Copy the entries exactly, through the "parser is a" line.

#### PROVIDED RECORDS

(* ===== verification/Tool.v ===== *)
(** The command line tool: [src/imustore/tool.py].

    One run of the program is one call of [main] on the files of the machine.  The
    parser is a parameter: [argparse] turns the words of the command line into the
    command, or exits.  A generator that [main] prints is the list of what it
    yields. *)

From S2P Require Import Prelude PyBase Struct SimDisk Locking Physical PhysicalFacts KeyList Logical Pickle Index.
From S2P Require Import BPlusTree BPlusIndex BPlusAudit Database Facade Text Json JsonText JsonCodec.

Definition OK : Z := 0.
Definition BAD_ARGS : Z := 2.
Definition BAD_KEY : Z := 3.

(** [args.command] with its arguments; [OtherCommand] is one [main] does not
    know (the parser accepts none), with the usage line the parser prints. *)
Inductive subcommand : Type :=
| CmdGet (key : pystr)
| CmdSet (key value : pystr)
| CmdDelete (key : pystr)
| CmdKeys (prefix : option pystr)
| CmdScan (prefix start stop : option pystr)
| CmdStats
| CmdAudit
| CmdCompact
| OtherCommand (usage : pystr).

Record arguments : Type := mkArguments {
  database : pystr;
  command : subcommand
}.

(** The machine [main] runs on: its files, and what was printed. *)
Record machine : Type := mkMachine {
  fs : files;
  stdout : list pystr;
  stderr : list pystr
}.

(** [StorageStats.__dict__] *)
Definition stats_dict {F} (st : StorageStats) : json_of F :=
  JDict [(str "file_size", JInt (st_file_size st)); (str "root_address", JInt (st_root_address st));
         (str "record_count", JInt (st_record_count st)); (str "key_count", JInt (st_key_count st));
         (str "txn_id", JInt (st_txn_id st))].

Module tool.
Section tool.
Context `{Pickle} {F : Type} `{FloatText F} `{PyRepr}.
#[local] Hint Extern 0 (Index bnode) => exact (bplus_index DEFAULT_ORDER) : typeclass_instances.
#[local] Hint Extern 0 (Audited bnode) => exact (bplus_audited DEFAULT_ORDER) : typeclass_instances.
Abbreviation js := (json_of F).

(** The open database and the machine. *)
Abbreviation ToolM A := (St (DBDB bnode * machine) A).

Definition on_db {A} (m : St (DBDB bnode) A) : ToolM A := zoom fst (fun d s => (d, s.2)) m.

Definition print (line : pystr) : ToolM unit :=
  modify (fun s => (s.1, mkMachine (fs s.2) (stdout s.2 ++ [line]) (stderr s.2))).
Definition print_err (line : pystr) : ToolM unit :=
  modify (fun s => (s.1, mkMachine (fs s.2) (stdout s.2) (stderr s.2 ++ [line]))).

(** [json.dumps(value, sort_keys=True)] *)
Definition dumps_sorted (v : js) : pystr := JsonText.dumps default_seps (sort_keys v).

(** The temporary file of a compaction, [path.with_suffix(path.suffix + ".compact.tmp")]. *)
Definition temp_path (path : pystr) : pystr := path ++ str ".compact.tmp".

(** [db.compact()] with the temporary file among the machine's files. *)
Definition compact (path : pystr) : ToolM StorageStats := fun s =>
  let '((d, temp), r) := dbdb.compact (V := js) (s.1, SimDisk_init <$> fs s.2 !! temp_path path) in
  let files := match temp with
               | Some f => <[temp_path path := _live f]> (fs s.2)
               | None => delete (temp_path path) (fs s.2)
               end in
  ((d, mkMachine files (stdout s.2) (stderr s.2)), r).

(** The [try] block: the exit code of the [return] in it, or [None]. *)
Definition execute (path : pystr) (c : subcommand) : ToolM (option Z) :=
  match c with
  | CmdGet key => v ← on_db (dbdb.getitem (V := js) key); print (dumps_sorted v) ;; mret None
  | CmdSet key value =>
      v ← lift_res (parse_cli_value (F := F) value);
      on_db (dbdb.setitem key v) ;; on_db dbdb.commit ;; mret None
  | CmdDelete key => on_db (dbdb.delitem key) ;; on_db dbdb.commit ;; mret None
  | CmdKeys prefix => ks ← on_db (dbdb.keys (V := js) prefix None None); mapM_st print ks ;; mret None
  | CmdScan prefix start stop =>
      kvs ← on_db (dbdb.scan (V := js) prefix start stop);
      mapM_st (fun kv => print (dumps_sorted (JDict [(str "key", JStr kv.1); (str "value", kv.2)]))) kvs ;; mret None
  | CmdStats => st ← on_db dbdb.stats; print (dumps_sorted (stats_dict st)) ;; mret None
  | CmdAudit => r ← on_db facade.audit; print (dumps_sorted (as_dict DEFAULT_ORDER r)) ;; mret None
  | CmdCompact => st ← compact path; print (dumps_sorted (stats_dict st)) ;; mret None
  | OtherCommand usage => print usage ;; mret (Some BAD_ARGS)
  end.

(** [finally: if not db._storage.closed: db.close()] *)
Definition close_if_open : ToolM unit :=
  s ← get_st; if storage.closed (dbdb.the_storage s.1) then mret tt else on_db dbdb.close.

(** [main] after the arguments were parsed.  The file keeps what the database
    object wrote to it. *)
Definition run (a : arguments) : St machine Z :=
  fun w =>
    match facade.connect (database a) DURABILITY_FULL (fs w) with
    | (fs', Raise e) => (mkMachine fs' (stdout w) (stderr w), Raise e)
    | (fs', Ok db) =>
        let '((db, w), r) :=
          try_finally
            (try_with (execute (database a) (command a))
               (fun e => match e with KeyError _ => print_err (str "Key not found") ;; mret (Some BAD_KEY) | e => raise e end))
            close_if_open (db, mkMachine fs' (stdout w) (stderr w)) in
        (mkMachine (<[database a := live (dbdb.the_storage db)]> (fs w)) (stdout w) (stderr w),
         code ← r; Ok (default OK code))
    end.

Definition main (parse_args : list pystr -> Z + arguments) (argv : list pystr) : St machine Z :=
  match parse_args argv with
  | inl code => mret code
  | inr a => run a
  end.

End tool.
End tool.
(* ===== verification/ToolFacts.v ===== *)
(** A database file between runs of a program: its record table, opening it,
    changing it and writing it anew ([src/imustore/physical.py], [interface.py]). *)

From S2P Require Import Prelude PyBase Struct Text SimDisk Locking Physical PhysicalFacts Recovery StorageProps KeyList Logical Pickle BPlusTree.
From S2P Require Import BPlusAudit Index BPlusIndex Engine Session Database Transactions Json JsonText JsonRoundtrip JsonCodec JsonStore Facade.
From S2P Require Import FacadeFacts SimulationProps.

(** The record table of a database file: between commits the file is the
    superblock followed by whole records, so [stats] can walk it
    ([src/imustore/physical.py]). *)

(** A superblock followed by records. *)
Definition tabled (l : bytes) : Prop :=
  exists super ps, zlen super = SUPERBLOCK_SIZE /\ Forall (fun p => zlen p < 256 ^ 4) ps /\
    l = super ++ concat (map record_bytes ps).

Lemma tabled_fresh : tabled fresh_image.
Proof. exists fresh_image, []. split; [exact fresh_length|]. split; [constructor|]. symmetry. apply app_nil_r. Qed.

Lemma tabled_append l p : tabled l -> zlen p < 256 ^ 4 -> tabled (l ++ record_bytes p).
Proof.
  intros (super & ps & Hs & Hf & ->) Hp. exists super, (ps ++ [p]). split; [done|]. split; [by apply Forall_app; split; [|constructor]|].
  rewrite map_app, concat_app. cbn [map concat]. by rewrite app_nil_r, app_assoc.
Qed.

Lemma tabled_super l : tabled l -> SUPERBLOCK_SIZE <= zlen l.
Proof. intros (super & ps & Hs & _ & ->). rewrite zlen_app. pose proof (zlen_nonneg (concat (map record_bytes ps))). lia. Qed.

Lemma tabled_slot l i block :
  tabled l -> i = 0 \/ i = 1 -> zlen block = META_SLOT_SIZE -> tabled (write_at l (i * META_SLOT_SIZE) block).
Proof.
  intros Ht Hi Hb. pose proof (tabled_super l Ht) as Hl. destruct Ht as (super & ps & Hs & Hf & ->).
  exists (take (Z.to_nat SUPERBLOCK_SIZE) (write_at (super ++ concat (map record_bytes ps)) (i * META_SLOT_SIZE) block)), ps.
  pose proof (slot_write_length _ i block Hi Hl Hb) as Hlen. split_and!; [|done|].
  - unfold zlen in *. rewrite length_take. lia.
  - rewrite <- (take_drop (Z.to_nat SUPERBLOCK_SIZE) (write_at _ _ _)) at 1. f_equal.
    rewrite slot_write_beyond by (done || lia). apply drop_app_exact. unfold zlen in Hs. lia.
Qed.

Lemma tabled_writes (s s' : Storage) : _readonly s = false -> tabled (live s) -> writes s s' -> tabled (live s').
Proof.
  intros Hro Ht Hw. revert Hro Ht. induction Hw as [s|s p s' r s'' Hw _ IH]; [done|]. intros Hro Ht.
  change (rs_write p s) with (storage.write p s) in Hw. pose proof (tabled_super _ Ht) as Hl.
  destruct (Z.lt_ge_cases (zlen p) (256 ^ 4)) as [Hp|Hp].
  - rewrite storage_write_spec in Hw by done. injection Hw as <- _. apply IH; [done|]. by apply tabled_append.
  - unfold storage.write in Hw. erewrite stx_bind_ok in Hw by reflexivity. rewrite Hro in Hw.
    erewrite stx_bind_ok in Hw by apply file_size_spec. erewrite stx_bind_ok in Hw by apply seek_spec.
    destruct (pack_uint_cases 4 (zlen p)) as [E|[Hr _]]; [|change (Z.of_nat 4) with 4 in Hr; lia].
    rewrite E in Hw. injection Hw as <- _. by apply IH.
Qed.

(** * Counting the records *)

Lemma count_loop_pos fuel e a n s : exists p, (storage.count_loop fuel e a n s).1 = at_pos p s.
Proof.
  revert a n s. induction fuel as [|fuel IH]; intros a n s; [exists (_pos (_f s)); by destruct s as [[] ? ? ? ?]|]. cbn [storage.count_loop].
  destruct (a <? e).
  - unfold mbind at 1, stx_bind at 1. rewrite seek_spec. set (s1 := at_pos a s). unfold mbind, stx_bind.
    destruct (on_f (disk.read (Some RECORD_HEADER_BYTES)) s1) as [s2 r] eqn:E.
    assert (exists q, s2 = at_pos q s) as [q ->].
    { unfold on_f, zoom, disk.read in E. run in E. injection E as <- _. by eexists. }
    destruct r as [h|]; [|by exists q]. destruct (negb _); [by exists q|]. destruct (IH (a + (RECORD_HEADER_BYTES + be_decode (take 4 h))) (n + 1) (at_pos q s)) as [p Hp].
    exists p. by rewrite Hp.
  - exists (_pos (_f s)). destruct s as [[] ? ? ? ?]. by destruct (negb _).
Qed.

Lemma count_records_run s : tabled (live s) -> exists p n, storage.count_records s = (at_pos p s, Ok n) /\ 0 <= n.
Proof.
  intros (super & ps & Hs & HF & Hl). unfold storage.count_records. erewrite stx_bind_ok by apply file_size_spec.
  set (s1 := at_pos (zlen (live s)) s).
  destruct (count_loop_pos (S (Z.to_nat (zlen (live s)))) (zlen (live s)) SUPERBLOCK_SIZE 0 s1) as [p Hp].
  assert ((storage.count_loop (S (Z.to_nat (zlen (live s)))) (zlen (live s)) SUPERBLOCK_SIZE 0 s1).2 = Ok (zlen ps)) as Hr.
  { rewrite <- Hs. change (live s) with (live s1). rewrite (count_loop_spec ps super 0); [done|exact Hl|done|].
    change (live s1) with (live s). rewrite Hl. unfold zlen. rewrite length_app, Nat2Z.id.
    enough (length ps <= length (concat (map record_bytes ps)))%nat by lia.
    clear. induction ps as [|p ps IH]; simpl; [lia|]. rewrite length_app. pose proof (record_bytes_length p) as Hp. unfold zlen in Hp. lia. }
  exists p, (zlen ps). split; [|apply zlen_nonneg]. destruct (storage.count_loop _ _ _ _ _) as [s' r]. simpl in *. by subst.
Qed.

Lemma stats_run s m : journaled s m -> tabled (live s) ->
  exists p n, storage.stats s = (at_pos p s, Ok (mkStorageStats (zlen (live s)) (root_address m) n (key_count m) (txn_id m))) /\ 0 <= n.
Proof.
  intros Hj Ht. pose proof (rec_best _ _ (journaled_live s m Hj)) as Hb. destruct (best_meta_run s m Hb) as [p Hp].
  unfold storage.stats. erewrite stx_bind_ok by exact Hp. erewrite stx_bind_ok by reflexivity.
  assert (set_meta (Some m) (at_pos p s) = at_pos p s) as -> by (pose proof (jr_cur _ _ Hj) as Hm; destruct s; simpl in *; by subst).
  erewrite stx_bind_ok by apply file_size_spec.
  destruct (count_records_run (at_pos (zlen (live s)) (at_pos p s)) Ht) as (q & n & Hq & Hn).
  change (live (at_pos p s)) with (live s). erewrite stx_bind_ok by exact Hq. by exists q, n.
Qed.

(** * Commits keep the table *)

Section engine.
Context {N : Type} `{IndexSpec N}.
Implicit Types (t : Tree N) (m : _Meta) (base kvs : kvlist).

(** The file as it is, and as recovery would cut it. *)
Definition tidy (s : Storage) m : Prop := tabled (live s) /\ tabled (committed (live s) m).

Lemma committed_live (s : Storage) m : journaled s m -> committed (live s) m = committed (_durable (_f s)) m.
Proof. intros [_ _ _ Hi [tail ->]]. apply committed_app, Hi. Qed.

Lemma tidy_same_file s s' m : same_file s s' -> tidy s m -> tidy s' m.
Proof. intros Hs. pose proof (same_file_fields _ _ Hs) as (Hl & _). unfold tidy. by rewrite Hl. Qed.

Lemma commit_tidy t m base kvs t' m' :
  handle t m base kvs -> tidy (_storage t) m -> logical.commit t = (t', Ok tt) -> journaled (_storage t') m' -> tidy (_storage t') m'.
Proof.
  intros Hh [Ht _] E Hj'. destruct (commit_phases _ _ _ _ _ Hh E) as (s1 & s2 & root & count & Hw & Ec & Hsf).
  pose proof (hd_journal _ _ _ _ Hh) as Hj. destruct (journaled_writes _ _ _ Hj Hw) as (Hj1 & _).
  pose proof (tabled_writes _ _ (jr_ro _ _ Hj) Ht Hw) as Ht1.
  destruct (commit_root_bytes s1 s2 m _ _ Hj1 Ec) as (block & Hbl & Hd2).
  destruct (best_meta_inv _ _ (rec_best _ _ (journaled_live _ _ Hj1))) as (Hslot & _).
  pose proof (same_file_fields _ _ Hsf) as (El & Ed & _).
  destruct (meta_block_cases (next_meta m root count (zlen (live s1)))) as [Hbad|Hfit].
  { destruct (commit_unfit s1 m _ _ Hj1 Hbad) as (s3 & [(E4 & _)|(E4 & _)]); rewrite E4 in Ec; discriminate. }
  destruct (commit_outcomes s1 m _ _ Hj1 Hfit) as (s3 & [(E4 & Hj3 & Hld & Hz & _)|(E4 & _)]); rewrite E4 in Ec; [|discriminate].
  injection Ec as ->. assert (m' = next_meta m root count (zlen (live s1))) as ->.
  { pose proof (rec_best _ _ (jr_image _ _ Hj')) as Hb'. pose proof (rec_best _ _ (jr_image _ _ Hj3)) as Hb3.
    rewrite Ed, Hb3 in Hb'. by injection Hb'. }
  assert (tabled (live (_storage t'))) as Ht' by (rewrite El, Hld, Hd2; apply tabled_slot; done || lia).
  split; [done|]. unfold committed. rewrite take_ge; [done|]. rewrite El. simpl. unfold zlen in *. lia.
Qed.

(** Writing records, or being refused, only appends. *)
Lemma writes_append (s s' : Storage) : rs_ok s -> writes s s' -> exists tail, live s' = live s ++ tail.
Proof.
  intros Hok Hw. induction Hw as [s|s p s' r s'' Hw Hws IH]; [exists []; by rewrite app_nil_r|].
  destruct (writes_extends s s' Hok (writes_one _ _ _ _ Hw)) as [Hok' _]. destruct (IH Hok') as [tail ->].
  change (rs_write p s) with (storage.write p s) in Hw. destruct Hok as [Hro Hl].
  destruct (Z.lt_ge_cases (zlen p) (256 ^ 4)) as [Hp|Hp].
  - rewrite storage_write_spec in Hw by done. injection Hw as <- _. exists (record_bytes p ++ tail).
    change (live (with_live ?x _ _)) with x. by rewrite app_assoc.
  - unfold storage.write in Hw. erewrite stx_bind_ok in Hw by reflexivity. rewrite Hro in Hw.
    erewrite stx_bind_ok in Hw by apply file_size_spec. erewrite stx_bind_ok in Hw by apply seek_spec.
    destruct (pack_uint_cases 4 (zlen p)) as [E|[Hr _]]; [|change (Z.of_nat 4) with 4 in Hr; lia].
    rewrite E in Hw. injection Hw as <- _. by exists tail.
Qed.

(** A commit the file format refuses has changed nothing that is committed. *)
Lemma commit_refused t m base kvs t' :
  handle t m base kvs -> logical.commit t = (t', Raise StructError) ->
  committed (live (_storage t')) m = committed (live (_storage t)) m.
Proof.
  intros [Hj Hb [Ht Hc] _ [Hf Hfb]] E. destruct t as [s r0 c0]. cbn [_storage _tree_ref _count] in *.
  unfold logical.commit in E. erewrite stx_bind_ok in E by reflexivity. cbn [_tree_ref] in E.
  destruct (ix_store_ok s r0 kvs (journaled_ok _ _ Hj) Ht) as (s1 & Hw & Hst).
  destruct (journaled_writes _ _ _ Hj Hw) as (Hj1 & _). destruct (writes_append s s1 (journaled_ok _ _ Hj) Hw) as [tail Htl].
  assert (live (_storage t') = live s1) as ->.
  2:{ rewrite Htl. apply committed_app, (rec_high _ _ (journaled_live _ _ Hj)). }
  destruct Hst as [(r' & Es & Ht')|Es].
  2:{ erewrite stx_bind_raise in E by (unfold logical.on_storage, zoom; cbn [_storage]; rewrite Es; reflexivity). by injection E as <-. }
  erewrite stx_bind_ok in E by (unfold logical.on_storage, zoom; cbn [_storage]; rewrite Es; reflexivity).
  erewrite stx_bind_ok in E by reflexivity. erewrite stx_bind_ok in E by reflexivity.
  unfold logical.set_storage, logical.set_tree_ref in E. cbn [_storage _tree_ref _count] in E.
  destruct (meta_block_cases (next_meta m (address r') (if ix_counts then c0 else 0) (zlen (live s1)))) as [Hbad|Hfit].
  - destruct (commit_unfit s1 m _ _ Hj1 Hbad) as (s3 & [(E4 & _ & Hl)|(E4 & _)]);
      erewrite stx_bind_raise in E by (unfold logical.on_storage, zoom; cbn [_storage]; rewrite E4; reflexivity); [|discriminate].
    by injection E as <-.
  - destruct (commit_outcomes s1 m _ _ Hj1 Hfit) as (s3 & [(E4 & Hj3 & _)|(E4 & _)]).
    + erewrite stx_bind_ok in E by (unfold logical.on_storage, zoom; cbn [_storage]; rewrite E4; reflexivity).
      destruct (refresh_spec (mkTree s3 r' c0) _ Hj3) as (p & c & E5 & _).
      unfold logical.set_storage in E. cbn [_tree_ref _count] in E. rewrite E5 in E. discriminate.
    + erewrite stx_bind_raise in E by (unfold logical.on_storage, zoom; cbn [_storage]; rewrite E4; reflexivity). discriminate.
Qed.

End engine.

(** A database file between runs of a program: opening it, changing it and writing
    it anew ([src/imustore/interface.py], [tool.py]). *)

Section image.
Context `{Pickle}.
#[local] Hint Extern 0 (Index bnode) => exact (bplus_index DEFAULT_ORDER) : typeclass_instances.
#[local] Hint Extern 0 (IndexSpec bnode) => exact (bplus_spec DEFAULT_ORDER order_ok) : typeclass_instances.
#[local] Hint Extern 0 (Audited bnode) => exact (bplus_audited DEFAULT_ORDER) : typeclass_instances.
Implicit Types (d : DBDB bnode) (m : _Meta) (base kvs : kvlist) (l : bytes).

########

§ TASK OUTPUT
(* ===== verification/Tool.v ===== *)
(** The command line tool: [src/imustore/tool.py].

    One run of the program is one call of [main] on the files of the machine.  The
    parser is a parameter: [argparse] turns the words of the command line into the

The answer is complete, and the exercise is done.